Lessons learnt from the Tasmanian devil facial tumour regarding immune function in cancer

Abstract

Genetic and genomic technologies have facilitated a greater understanding of the Tasmanian devil immune system and the origins, evolution and spread of devil facial tumour disease (DFTD). DFTD is a contagious cancer that has caused significant declines in devil populations across Tasmania. Immune responses to DFTD are rarely detected, allowing the cancer to pass between individuals and proliferate unimpeded. Early immunosenscence in devils appears to decrease anti-tumour immunity in older animals compared to younger animals, which may increase susceptibility to DFTD and explain high DFTD prevalence in this age group. Devils also have extremely low major histocompatibility complex (MHC) diversity, and multiple alleles are shared with the tumour, lowering histocompatibility barriers which may have contributed to DFTD evolution. DFTD actively evades immune attack by downregulating cell-surface MHC I molecules, making it effectively invisible to the immune system.
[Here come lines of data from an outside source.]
(* ===== verification/Redis.v ===== *)
(** * The Redis server and its client, as the source uses them

    [redis.asyncio.Redis] is third-party code: its stream commands are the
    operations of the class [Redis], over an abstract server state.  The class
    [RedisSpec] states the documented behaviour of streams and consumer groups
    the source relies on, as laws about a view of the server: the entries of
    each stream (oldest first), the ids it has handed out, and per consumer
    group the entries not yet delivered and the pending entries list (PEL).

    A command that raises (a lost connection, a cancelled task) has either not
    been applied or been applied with its reply lost: [outcome] says so. *)

From Stdlib Require Import String.
From S2P Require Import Prelude PyStr Json Errors.
Open Scope list_scope.

(** A reply string: [bytes], or [str] when the client decodes responses. *)
Inductive rval : Type := RB (b : list N) | RS (s : pystr).

#[export] Instance rval_eq_dec : EqDecision rval.
Proof. solve_decision. Defined.

(** The fields of a stored entry, and of an entry as the client returns it. *)
Abbreviation fields := (list (pystr * pystr)).
Abbreviation rfields := (list (rval * rval)).

(** [fields.get(k)] on a reply. *)
Fixpoint rget (k : rval) (d : rfields) : option rval :=
  match d with
  | [] => None
  | (k', v) :: d' => if decide (k = k') then Some v else rget k d'
  end.

(** The reply of [xautoclaim]: falsy, cursor only, or cursor, entries, deleted ids. *)
Inductive autoclaim_reply : Type :=
| ACEmpty
| ACCursorOnly (cursor : rval)
| ACReply (cursor : rval) (claimed : list (rval * rfields)) (deleted : list rval).

Class Redis : Type := {
  rstate : Type;
  decode_responses : bool;
  (* the default of [xadd]'s [approximate] argument *)
  xadd_approximate : bool;
  xgroup_create (key group id : pystr) (mkstream : bool) : M rstate unit;
  xlen (key : pystr) : M rstate Z;
  xadd (key : pystr) (body : fields) (maxlen : option (Z * bool)) : M rstate rval;
  xreadgroup (group consumer : pystr) (streams : list (pystr * pystr)) (count block : Z)
    : M rstate (list (rval * list (rval * rfields)));
  xack (key group : pystr) (id : rval) : M rstate Z;
  xautoclaim (key group consumer : pystr) (min_idle_ms : Z) (start : pystr) (count : Z)
    : M rstate autoclaim_reply;
  xrevrange (key max min : pystr) (count : Z) : M rstate (list (rval * rfields));
  xdel (key : pystr) (id : rval) : M rstate Z;
  scan (cursor : Z) (pattern : pystr) (count : Z) : M rstate (Z * list rval)
}.

(** A string as the client returns it. *)
Definition reply `{Redis} (s : pystr) : rval :=
  if decode_responses then RS s else RB (default [] (utf8_encode s)).

(** ** The view of the server *)

Abbreviation entry := (rval * fields)%type.

Record group_view : Type := mkGroup {
  g_todo : list entry;          (* not delivered to the group yet *)
  g_pel : list (rval * pystr)   (* delivered, not acknowledged: id, consumer *)
}.

Record stream_view : Type := mkStream {
  s_entries : list entry;
  s_issued : list rval;         (* every id ever given to an entry *)
  s_groups : gmap pystr group_view
}.

Abbreviation server := (gmap pystr stream_view).

Definition empty_stream : stream_view := mkStream [] [] ∅.
Definition stream_of (v : server) (k : pystr) : stream_view := default empty_stream (v !! k).

Definition ids (l : list entry) : list rval := l.*1.

(** Entries of [l] still present among [es]. *)
Definition keep (es l : list entry) : list entry := filter (λ e, e.1 ∈ ids es) l.

Definition trimmed (es : list entry) (g : group_view) : group_view :=
  mkGroup (keep es (g_todo g)) (g_pel g).

Definition offer (e : entry) (g : group_view) : group_view :=
  mkGroup (g_todo g ++ [e]) (g_pel g).

(** The entries XADD drops from the head under a [MAXLEN] option: none without
    it, down to the bound exactly, or not below the bound when approximate. *)
Definition trim_ok (maxlen : option (Z * bool)) (len k : nat) : Prop :=
  match maxlen with
  | None => k = 0%nat
  | Some (n, true) => k = 0%nat ∨ (n ≤ Z.of_nat (len - k))%Z
  | Some (n, false) => k = (len - Z.to_nat n)%nat
  end.

Section Effects.
Context `{Redis}.

Definition reply_entry (e : entry) : rval * rfields :=
  (e.1, prod_map reply reply <$> e.2).

(** The effect of each command: its reply and the view it leads to. *)

Definition xadd_eff (k : pystr) (body : fields) (maxlen : option (Z * bool)) (v : server)
    (id : rval) (v' : server) : Prop :=
  let s := stream_of v k in
  ∃ n, id ∉ s_issued s ∧
       trim_ok maxlen (S (length (s_entries s))) n ∧
       let es := drop n (s_entries s ++ [(id, body)]) in
       v' = <[k := mkStream es (s_issued s ++ [id])
                            ((λ g, trimmed es (offer (id, body) g)) <$> s_groups s)]> v.

Definition xlen_eff (k : pystr) (v : server) (n : Z) (v' : server) : Prop :=
  n = Z.of_nat (length (s_entries (stream_of v k))) ∧ v' = v.

(** Creation from id [0]: every entry of the stream is offered to the group. *)
Definition xgroup_create_eff (k group : pystr) (v : server) (_ : unit) (v' : server) : Prop :=
  let s := stream_of v k in
  s_groups s !! group = None ∧
  v' = <[k := mkStream (s_entries s) (s_issued s)
                       (<[group := mkGroup (s_entries s) []]> (s_groups s))]> v.

Definition set_group (k group : pystr) (g : group_view) (v : server) : server :=
  let s := stream_of v k in
  <[k := mkStream (s_entries s) (s_issued s) (<[group := g]> (s_groups s))]> v.

(** Delivery of new entries ([>]) to a consumer. *)
Definition xreadgroup_eff (group consumer k : pystr) (count : Z) (v : server)
    (r : list (rval * list (rval * rfields))) (v' : server) : Prop :=
  ∃ s g, v !! k = Some s ∧ s_groups s !! group = Some g ∧
    let batch := take (Z.to_nat count) (g_todo g) in
    r = match batch with [] => [] | _ => [(reply k, reply_entry <$> batch)] end ∧
    v' = set_group k group
           (mkGroup (drop (Z.to_nat count) (g_todo g))
                    (g_pel g ++ ((λ e, (e.1, consumer)) <$> batch))) v.

Definition xack_eff (k group : pystr) (id : rval) (v : server) (n : Z) (v' : server) : Prop :=
  match v !! k ≫= (λ s, s_groups s !! group) with
  | None => n = 0%Z ∧ v' = v
  | Some g =>
      n = (if decide (id ∈ (g_pel g).*1) then 1 else 0)%Z ∧
      v' = set_group k group (mkGroup (g_todo g) (filter (λ p, p.1 ≠ id) (g_pel g))) v
  end.

(** Idle pending entries change owner; entries gone from the stream leave the PEL. *)
Definition xautoclaim_eff (k group consumer : pystr) (count : Z) (v : server)
    (r : autoclaim_reply) (v' : server) : Prop :=
  ∃ s g cur claimed deleted pel',
    v !! k = Some s ∧ s_groups s !! group = Some g ∧
    r = ACReply cur (reply_entry <$> claimed) deleted ∧
    (length claimed ≤ Z.to_nat count)%nat ∧
    claimed ⊆ s_entries s ∧
    (∀ e, e ∈ claimed → e.1 ∈ (g_pel g).*1) ∧
    (∀ i, i ∈ deleted → i ∉ ids (s_entries s)) ∧
    pel'.*1 = filter (λ i, i ∉ deleted) (g_pel g).*1 ∧
    (∀ i c, (i, c) ∈ pel' → (i, c) ∈ g_pel g ∨ (c = consumer ∧ i ∈ ids claimed)) ∧
    v' = set_group k group (mkGroup (g_todo g) pel') v.

(** The whole stream, newest first, at most [count] entries. *)
Definition xrevrange_eff (k : pystr) (count : Z) (v : server)
    (r : list (rval * rfields)) (v' : server) : Prop :=
  r = reply_entry <$> take (Z.to_nat count) (rev (s_entries (stream_of v k))) ∧ v' = v.

Definition xdel_eff (k : pystr) (id : rval) (v : server) (n : Z) (v' : server) : Prop :=
  match v !! k with
  | None => n = 0%Z ∧ v' = v
  | Some s =>
      let es := filter (λ e, e.1 ≠ id) (s_entries s) in
      n = Z.of_nat (length (s_entries s) - length es) ∧
      v' = <[k := mkStream es (s_issued s) (trimmed es <$> s_groups s)]> v
  end.

Definition outcome {V A} (eff : V → A → V → Prop) (v : V) (r : result exn A) (v' : V) : Prop :=
  match r with
  | Ok a => eff v a v'
  | Raise _ => v' = v ∨ ∃ a, eff v a v'
  end.
End Effects.

(** The documented behaviour. *)
Class RedisSpec (R : Redis) : Type := {
  view : rstate → server;
  xgroup_create_law k g s r s' :
    xgroup_create k g (u "0") true s = (r, s') →
    outcome (xgroup_create_eff k g) (view s) r (view s');
  xlen_law k s r s' :
    xlen k s = (r, s') → outcome (xlen_eff k) (view s) r (view s');
  xadd_law k body m s r s' :
    xadd k body m s = (r, s') → outcome (xadd_eff k body m) (view s) r (view s');
  xreadgroup_law g c k count block s r s' :
    xreadgroup g c [(k, u ">")] count block s = (r, s') →
    outcome (xreadgroup_eff g c k count) (view s) r (view s');
  xack_law k g id s r s' :
    xack k g id s = (r, s') → outcome (xack_eff k g id) (view s) r (view s');
  xautoclaim_law k g c idle count s r s' :
    xautoclaim k g c idle (u "0-0") count s = (r, s') →
    outcome (xautoclaim_eff k g c count) (view s) r (view s');
  xrevrange_law k count s r s' :
    xrevrange k (u "+") (u "-") count s = (r, s') →
    outcome (xrevrange_eff k count) (view s) r (view s');
  (* the client refuses a count below one before it sends anything *)
  xrevrange_count_law k mx mn count s :
    (count < 1)%Z → ∃ msg, xrevrange k mx mn count s = (Raise (RedisExn RDataError msg), s);
  xdel_law k id s r s' :
    xdel k id s = (r, s') → outcome (xdel_eff k id) (view s) r (view s');
  scan_law c p n s r s' : scan c p n s = (r, s') → view s' = view s
}.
Altered MHC I profiles should activate natural killer (NK) cell anti-tumour responses, but these are absent in DFTD infection. Recent immunization and immunotherapy using modified DFTD cells has induced an anti-DFTD immune response and regression of DFTD in some devils. Knowledge gained from immune responses to a transmissible cancer in devils will ultimately reveal useful insights into immunity to cancer in humans and other species.